This particular patient had previous exposure to DAA meds and the treatment was unsuccessful . i would love to see the disappearance of ribavirin but even more than that i would hate treat with the new meds and not clear. i think doubting recommendations of a Professor based in a large teaching hospital who is actively involved with managing patients with complicated histories. He is also very much involved with clinical trials and has worked in the field for the twenty years I have known him is a bit ripe.

These meds are new and a lot of individuals needing them can have very complicated histories that can’t be discounted.

He is not the only specialist prescribing in the field with up to date knowledge that feels the need to add in riba in some patients.

just think it is important that people consult with a specialist if they have complicated history and in particular previous exposure to DAA meds.

Its 24 week since I finished my last treatment and i am still clear. I didn’t use generics because due to severe liver damage I was able to have compassionate access. I feel fantastic but unfortunately not everything I had thought was due to HCV has disappeared. I still have severe joint and muscle pain. My memory is still shot and my lack of cognition dives me insane.

I can walk a lot further than i could before treatment, still not far but further. I am starting to build some muscle for the first time in such a long time. I don’t need a nana nap and I have gone bad to work part time. I didn’t think any of those things would ever happen.

I stilltest positive for cryoglobulins in the blood and I am always cold, well not always, it is bloody hot here but my feet are often cold. I do have a few mood swings still and would prefer to be up all night and sleep all day but my sleep pattern has started to improve.

Things do improve after treatment, but don’t expect miracles.
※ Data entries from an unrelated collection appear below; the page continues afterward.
(** A property of workers that releases and bookless changes keep. *)
Class Releases (Q : Z -> WorkerRecord -> Prop) : Prop := {
  q_bookless w wr wr' : bookless wr wr' -> Q w wr -> Q w wr';
  q_release w bid wr : Q w wr -> Q w (release_on_worker bid wr)
}.

Ltac ledger_base :=
  first [ apply ledger_same; first [reflexivity | by repeat case_match]
        | apply ledger_alter; intros ? _; first [apply q_release | apply q_bookless; by constructor ] ].

Section Walk.
  Context `{Env} (Q : Z -> WorkerRecord -> Prop) `{!Releases Q}.
  Abbreviation kept := (steps (keeps (ledger Q))).

Lemma release_batch_ledger w bid s : kept s (release_batch w bid).
Proof. unfold release_batch, modify_worker. mwalk ledger_base. Qed.
#[local] Hint Resolve release_batch_ledger : frame.
Lemma release_batch_member_ledger id w s : kept s (release_batch_member id w).
Proof. unfold release_batch_member, modify_worker, modify_rec. mwalk ledger_base. Qed.
#[local] Hint Resolve release_batch_member_ledger : frame.

Lemma make_retry_ledger id rp s : kept s (make_retry id rp).
Proof.
  unfold make_retry, release_running, enqueue_request, emit_event, put_flow, tenant_of, modify_rec, modify_stats,
    modify_tenant, next_id, clock_now. mwalk ledger_base.
Qed.
Lemma finish_failed_ledger id rp s : kept s (finish_failed id rp).
Proof.
  unfold finish_failed, release_running, release_admitted, dequeue_request, emit_event, tenant_of, modify_rec, modify_stats,
    modify_tenant, clock_now. mwalk ledger_base.
Qed.
Lemma finish_cancelled_ledger id w reason s : kept s (finish_cancelled id w reason).
Proof.
  unfold finish_cancelled, release_running, release_admitted, dequeue_request, emit_event, tenant_of, modify_rec, modify_stats,
    modify_tenant, clock_now. mwalk ledger_base.
Qed.
#[local] Hint Resolve make_retry_ledger finish_failed_ledger finish_cancelled_ledger : frame.

Lemma complete_ledger rp s : kept s (do_complete rp).
Proof.
  unfold do_complete, settle, finish_success, complete_expired, bump_stale, release_running, release_admitted, dequeue_request,
    emit_event, tenant_of, modify_rec, modify_stats, modify_tenant, clock_now. mwalk ledger_base.
Qed.
Lemma cancel_ledger id reason d s : kept s (do_cancel id reason d).
Proof. unfold do_cancel, emit_event, modify_rec, clock_now. mwalk ledger_base. Qed.
Lemma cancel_all_ledger d s : kept s (do_cancel_all_queued d).
Proof. unfold do_cancel_all_queued, cancel_queued_one, modify_rec. mwalk ledger_base. Qed.
Lemma recover_one_ledger w boot id s : kept s (recover_one w boot id).
Proof. unfold recover_one, modify_tenant, clock_now. mwalk ledger_base. Qed.

Lemma submit_ledger sp pre s : kept s (do_submit sp pre).
Proof.
  unfold do_submit, submit_admitted, insert_if_absent, enqueue_request, put_flow, emit_event, tenant_of, modify_tenant, modify_stats,
    next_id, clock_now. mwalk ledger_base.
Qed.

Lemma emit_ledger kind req att w bid detail s : kept s (emit_event kind req att w bid detail).
Proof. unfold emit_event, clock_now. mwalk ledger_base. Qed.

(** Picking, expiring and the read-only operations leave the workers alone. *)
Lemma idle_ledger s s' : same_workers s s' -> keeps (ledger Q) s s'.
Proof. intros E. apply ledger_same. by injection E. Qed.

End Walk.

(** ** What the counters rely on *)

Definition int32 (z : Z) : Prop := - 2 ^ 31 <= z < 2 ^ 31.

Section Ops.
  Context `{Env}.

(** A request whose cost fits in an [int], and whose batch limit is one. *)
Definition modest (sp : RequestSpec) : Prop :=
  0 <= ceil_cost (rd_cost_units (spec_demand sp)) < 2 ^ 31 /\ spec_max_batch_size sp < 2 ^ 31.

Definition modest_requests (s : Impl) : Prop := map_Forall (fun _ r => modest (rec_spec r)) (requests s).

Lemma modest_default : modest (rec_spec default_request).
Proof. split; [by vm_compute|done]. Qed.

Lemma modest_request_of s id : modest_requests s -> modest (rec_spec (request_of s id)).
Proof.
  intros Hm. unfold request_of. destruct (requests s !! id) as [r|] eqn:E; cbn [default]; [by apply (Hm id)|apply modest_default].
Qed.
The prescribing details have not yet been released but they have said that they are following PBAC recommendations and so far they have. The medication is to be available to everyone. Even prisons, no discrimination with prescribing. The interview this morning said 1 billion plus for this medication. No limits. If as recommended by the PBS they are to be prescribed by GP’s then there will be no restrictions in treating. As people are already able to have scripts from GP’s I see no reason why this should change once the medications are listed.

The minister clearly stated the number of people requiring treatment and said they would be treated. Not all people will want to be treated straight away. Some people don’t have it as a priority just at the moment and others are waiting for even better medications that are on the horizon and have shorter treatment times. Some with previous exposure to DAA meds are waiting for meds with a higher success rate in this population.

This great news that has come about with a huge amount of hard work and lobbying from a large amount of people other than the people running the Buyers club and I think that could be acknowledged.

The Buyers club has done a wonderful job in providing medications for people who felt they needed the medications immediacy and those that didn’t believe that they would be approved. People have been empowered by being able to take the decision into there own hands and they have been treated and cured or waiting for a cure. Job well done.

We should all be celebrating.

i couldn’t believe how backward thinking Geelong hospital have been. I have always found there clinic odd. Asking questions was apparently and unusual thing for patients to do there. It always seemed justified to travel to Melbourne. i’m glad you have managed to teach them a thing or two and hopefully people will have an easier time now because of you. I do know a lot of people who do the drive to Melbourne hospitals because of there attitude.

Glad you persevered and got your treatment and monitoring.